(Task) Your task is to copy the stretch of lines in the records below that begins with the line containing "forall parse file st e" and ends with the line containing "st' = mkStore vs (7 :: ls) /\", exactly as written, with nothing added.

======== Exercise data

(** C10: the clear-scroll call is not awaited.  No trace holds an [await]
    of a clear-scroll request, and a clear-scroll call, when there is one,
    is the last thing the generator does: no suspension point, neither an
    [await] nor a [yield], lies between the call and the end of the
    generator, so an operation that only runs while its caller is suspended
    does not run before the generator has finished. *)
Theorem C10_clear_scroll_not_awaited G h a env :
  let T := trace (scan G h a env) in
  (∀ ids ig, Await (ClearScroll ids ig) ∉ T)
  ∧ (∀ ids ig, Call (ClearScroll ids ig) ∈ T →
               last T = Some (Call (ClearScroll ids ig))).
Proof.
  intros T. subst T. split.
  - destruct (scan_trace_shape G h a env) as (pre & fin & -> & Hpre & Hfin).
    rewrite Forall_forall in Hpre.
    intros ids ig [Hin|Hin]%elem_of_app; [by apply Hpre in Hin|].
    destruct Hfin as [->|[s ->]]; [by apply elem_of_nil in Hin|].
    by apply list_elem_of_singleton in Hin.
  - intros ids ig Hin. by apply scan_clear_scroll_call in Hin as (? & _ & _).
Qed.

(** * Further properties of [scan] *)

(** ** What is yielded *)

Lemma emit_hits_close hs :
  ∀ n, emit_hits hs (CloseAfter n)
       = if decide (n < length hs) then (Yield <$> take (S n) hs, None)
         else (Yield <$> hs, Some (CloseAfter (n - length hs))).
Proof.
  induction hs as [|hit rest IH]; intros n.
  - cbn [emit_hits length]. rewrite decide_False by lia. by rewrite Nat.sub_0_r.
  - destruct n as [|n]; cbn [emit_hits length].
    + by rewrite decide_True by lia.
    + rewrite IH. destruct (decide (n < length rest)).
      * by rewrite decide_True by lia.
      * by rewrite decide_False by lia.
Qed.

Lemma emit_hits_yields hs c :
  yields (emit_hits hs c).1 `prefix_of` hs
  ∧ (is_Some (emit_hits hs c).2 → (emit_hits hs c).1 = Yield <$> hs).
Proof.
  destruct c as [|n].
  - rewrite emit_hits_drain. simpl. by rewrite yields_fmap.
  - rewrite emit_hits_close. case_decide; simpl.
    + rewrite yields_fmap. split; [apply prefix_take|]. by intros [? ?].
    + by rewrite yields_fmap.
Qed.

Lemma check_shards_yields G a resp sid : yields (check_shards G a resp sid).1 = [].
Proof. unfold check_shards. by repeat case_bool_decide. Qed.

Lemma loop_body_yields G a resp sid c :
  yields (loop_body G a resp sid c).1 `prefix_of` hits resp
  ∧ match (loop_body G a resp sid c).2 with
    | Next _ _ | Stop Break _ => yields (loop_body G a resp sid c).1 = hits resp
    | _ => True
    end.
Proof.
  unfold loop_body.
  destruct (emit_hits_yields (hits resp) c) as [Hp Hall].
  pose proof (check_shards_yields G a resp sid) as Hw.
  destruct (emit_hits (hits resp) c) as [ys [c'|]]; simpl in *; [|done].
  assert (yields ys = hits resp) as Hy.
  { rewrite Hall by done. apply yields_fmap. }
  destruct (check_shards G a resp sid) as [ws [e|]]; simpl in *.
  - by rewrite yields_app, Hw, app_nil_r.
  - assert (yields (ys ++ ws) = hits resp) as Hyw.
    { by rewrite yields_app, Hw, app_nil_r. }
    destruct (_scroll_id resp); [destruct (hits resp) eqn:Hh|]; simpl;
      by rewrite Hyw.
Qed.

================
======== Exercise data

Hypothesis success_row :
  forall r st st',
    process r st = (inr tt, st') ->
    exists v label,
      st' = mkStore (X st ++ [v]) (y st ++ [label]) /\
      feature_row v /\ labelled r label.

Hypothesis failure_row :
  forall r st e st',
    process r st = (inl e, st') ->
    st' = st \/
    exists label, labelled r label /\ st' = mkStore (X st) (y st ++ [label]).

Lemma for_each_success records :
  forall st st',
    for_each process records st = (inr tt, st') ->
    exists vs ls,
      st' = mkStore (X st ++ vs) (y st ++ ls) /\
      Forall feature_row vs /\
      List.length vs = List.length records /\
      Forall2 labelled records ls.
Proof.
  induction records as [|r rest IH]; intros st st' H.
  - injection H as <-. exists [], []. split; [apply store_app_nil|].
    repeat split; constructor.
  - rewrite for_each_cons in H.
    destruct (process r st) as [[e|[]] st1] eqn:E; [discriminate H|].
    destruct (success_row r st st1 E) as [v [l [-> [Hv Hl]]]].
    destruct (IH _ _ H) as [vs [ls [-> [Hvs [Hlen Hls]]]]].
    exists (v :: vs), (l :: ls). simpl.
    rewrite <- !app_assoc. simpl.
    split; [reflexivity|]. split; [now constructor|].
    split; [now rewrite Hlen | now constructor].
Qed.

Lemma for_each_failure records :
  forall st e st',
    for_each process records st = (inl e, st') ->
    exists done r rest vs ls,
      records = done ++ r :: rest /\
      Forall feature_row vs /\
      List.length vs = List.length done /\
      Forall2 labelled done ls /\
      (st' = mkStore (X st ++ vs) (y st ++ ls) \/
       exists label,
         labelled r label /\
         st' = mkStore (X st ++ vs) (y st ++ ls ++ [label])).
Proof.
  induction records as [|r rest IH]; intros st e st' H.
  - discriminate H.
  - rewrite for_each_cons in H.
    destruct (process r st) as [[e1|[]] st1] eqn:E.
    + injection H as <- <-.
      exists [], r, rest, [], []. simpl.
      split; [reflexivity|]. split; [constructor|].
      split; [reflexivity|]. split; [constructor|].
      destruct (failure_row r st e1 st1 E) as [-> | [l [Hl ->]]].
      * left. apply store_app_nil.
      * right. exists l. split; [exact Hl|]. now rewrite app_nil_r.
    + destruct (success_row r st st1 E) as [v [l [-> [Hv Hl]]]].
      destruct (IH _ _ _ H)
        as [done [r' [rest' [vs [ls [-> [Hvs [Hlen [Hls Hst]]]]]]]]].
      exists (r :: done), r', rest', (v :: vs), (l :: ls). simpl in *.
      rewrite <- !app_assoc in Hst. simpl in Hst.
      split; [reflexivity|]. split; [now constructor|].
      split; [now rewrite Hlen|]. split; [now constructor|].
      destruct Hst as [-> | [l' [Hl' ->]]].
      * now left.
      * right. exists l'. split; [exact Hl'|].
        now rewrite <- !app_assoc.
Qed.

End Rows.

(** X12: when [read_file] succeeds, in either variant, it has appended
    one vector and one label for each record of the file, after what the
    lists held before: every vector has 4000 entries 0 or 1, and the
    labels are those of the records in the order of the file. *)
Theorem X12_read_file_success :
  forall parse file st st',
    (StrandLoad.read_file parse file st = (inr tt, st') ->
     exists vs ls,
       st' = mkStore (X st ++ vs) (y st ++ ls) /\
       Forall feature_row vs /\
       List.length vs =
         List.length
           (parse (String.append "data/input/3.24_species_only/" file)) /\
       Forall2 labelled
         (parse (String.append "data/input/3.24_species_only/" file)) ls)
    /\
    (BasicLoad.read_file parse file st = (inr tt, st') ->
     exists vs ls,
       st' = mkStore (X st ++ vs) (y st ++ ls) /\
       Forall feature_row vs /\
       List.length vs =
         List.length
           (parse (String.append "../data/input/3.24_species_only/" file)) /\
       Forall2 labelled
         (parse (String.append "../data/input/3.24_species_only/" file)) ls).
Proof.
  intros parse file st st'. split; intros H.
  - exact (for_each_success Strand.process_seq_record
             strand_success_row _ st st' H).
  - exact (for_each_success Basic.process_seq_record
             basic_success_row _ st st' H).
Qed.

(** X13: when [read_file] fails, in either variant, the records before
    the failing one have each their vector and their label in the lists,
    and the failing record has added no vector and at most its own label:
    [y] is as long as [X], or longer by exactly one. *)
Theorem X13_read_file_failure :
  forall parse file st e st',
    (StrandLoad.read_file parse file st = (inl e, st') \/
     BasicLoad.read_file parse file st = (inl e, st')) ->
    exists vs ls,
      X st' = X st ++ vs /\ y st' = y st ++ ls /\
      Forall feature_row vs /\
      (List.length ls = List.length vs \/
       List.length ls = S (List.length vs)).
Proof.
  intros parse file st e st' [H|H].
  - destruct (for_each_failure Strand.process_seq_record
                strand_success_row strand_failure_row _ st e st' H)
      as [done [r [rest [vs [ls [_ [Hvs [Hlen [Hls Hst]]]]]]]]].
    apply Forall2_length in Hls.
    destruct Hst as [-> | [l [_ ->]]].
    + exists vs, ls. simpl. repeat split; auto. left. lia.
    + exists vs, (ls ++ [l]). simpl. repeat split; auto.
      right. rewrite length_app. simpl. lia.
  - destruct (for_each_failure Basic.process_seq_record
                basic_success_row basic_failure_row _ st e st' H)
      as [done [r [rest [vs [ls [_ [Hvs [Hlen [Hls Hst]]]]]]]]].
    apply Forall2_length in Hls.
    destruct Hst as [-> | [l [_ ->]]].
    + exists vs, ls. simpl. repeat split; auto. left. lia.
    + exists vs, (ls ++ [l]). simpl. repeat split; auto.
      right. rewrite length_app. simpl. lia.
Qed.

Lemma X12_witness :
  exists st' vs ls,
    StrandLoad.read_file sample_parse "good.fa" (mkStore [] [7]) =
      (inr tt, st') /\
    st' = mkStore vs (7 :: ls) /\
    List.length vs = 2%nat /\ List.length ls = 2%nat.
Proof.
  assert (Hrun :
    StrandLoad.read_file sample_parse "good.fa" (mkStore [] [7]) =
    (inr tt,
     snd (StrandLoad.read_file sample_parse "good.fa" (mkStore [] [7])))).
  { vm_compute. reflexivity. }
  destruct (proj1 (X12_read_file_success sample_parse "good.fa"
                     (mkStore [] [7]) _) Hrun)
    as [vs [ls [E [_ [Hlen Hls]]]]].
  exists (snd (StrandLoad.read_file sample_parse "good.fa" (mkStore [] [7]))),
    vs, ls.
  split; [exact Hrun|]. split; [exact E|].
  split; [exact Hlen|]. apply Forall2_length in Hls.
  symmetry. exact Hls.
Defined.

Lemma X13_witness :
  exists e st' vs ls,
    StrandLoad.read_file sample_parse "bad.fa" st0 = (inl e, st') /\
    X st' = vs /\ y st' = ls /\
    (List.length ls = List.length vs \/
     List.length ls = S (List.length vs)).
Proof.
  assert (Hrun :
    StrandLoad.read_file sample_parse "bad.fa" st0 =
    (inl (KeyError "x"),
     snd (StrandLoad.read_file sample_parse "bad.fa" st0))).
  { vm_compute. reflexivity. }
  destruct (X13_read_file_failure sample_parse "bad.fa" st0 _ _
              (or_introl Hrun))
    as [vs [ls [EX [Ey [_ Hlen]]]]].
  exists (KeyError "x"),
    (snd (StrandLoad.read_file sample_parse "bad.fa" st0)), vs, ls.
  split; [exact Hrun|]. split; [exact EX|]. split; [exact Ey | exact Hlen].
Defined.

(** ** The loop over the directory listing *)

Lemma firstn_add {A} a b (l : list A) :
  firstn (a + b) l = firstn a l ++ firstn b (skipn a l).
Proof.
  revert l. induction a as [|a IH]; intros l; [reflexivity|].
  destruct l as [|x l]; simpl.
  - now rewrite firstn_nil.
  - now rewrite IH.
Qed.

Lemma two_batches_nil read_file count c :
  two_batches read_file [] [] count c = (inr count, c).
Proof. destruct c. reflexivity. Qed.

================

(Output of the task)
  forall parse file st e st',
    (StrandLoad.read_file parse file st = (inl e, st') \/
     BasicLoad.read_file parse file st = (inl e, st')) ->
    exists vs ls,
      X st' = X st ++ vs /\ y st' = y st ++ ls /\
      Forall feature_row vs /\
      (List.length ls = List.length vs \/
       List.length ls = S (List.length vs)).
Proof.
  intros parse file st e st' [H|H].
  - destruct (for_each_failure Strand.process_seq_record
                strand_success_row strand_failure_row _ st e st' H)
      as [done [r [rest [vs [ls [_ [Hvs [Hlen [Hls Hst]]]]]]]]].
    apply Forall2_length in Hls.
    destruct Hst as [-> | [l [_ ->]]].
    + exists vs, ls. simpl. repeat split; auto. left. lia.
    + exists vs, (ls ++ [l]). simpl. repeat split; auto.
      right. rewrite length_app. simpl. lia.
  - destruct (for_each_failure Basic.process_seq_record
                basic_success_row basic_failure_row _ st e st' H)
      as [done [r [rest [vs [ls [_ [Hvs [Hlen [Hls Hst]]]]]]]]].
    apply Forall2_length in Hls.
    destruct Hst as [-> | [l [_ ->]]].
    + exists vs, ls. simpl. repeat split; auto. left. lia.
    + exists vs, (ls ++ [l]). simpl. repeat split; auto.
      right. rewrite length_app. simpl. lia.
Qed.

Lemma X12_witness :
  exists st' vs ls,
    StrandLoad.read_file sample_parse "good.fa" (mkStore [] [7]) =
      (inr tt, st') /\
    st' = mkStore vs (7 :: ls) /\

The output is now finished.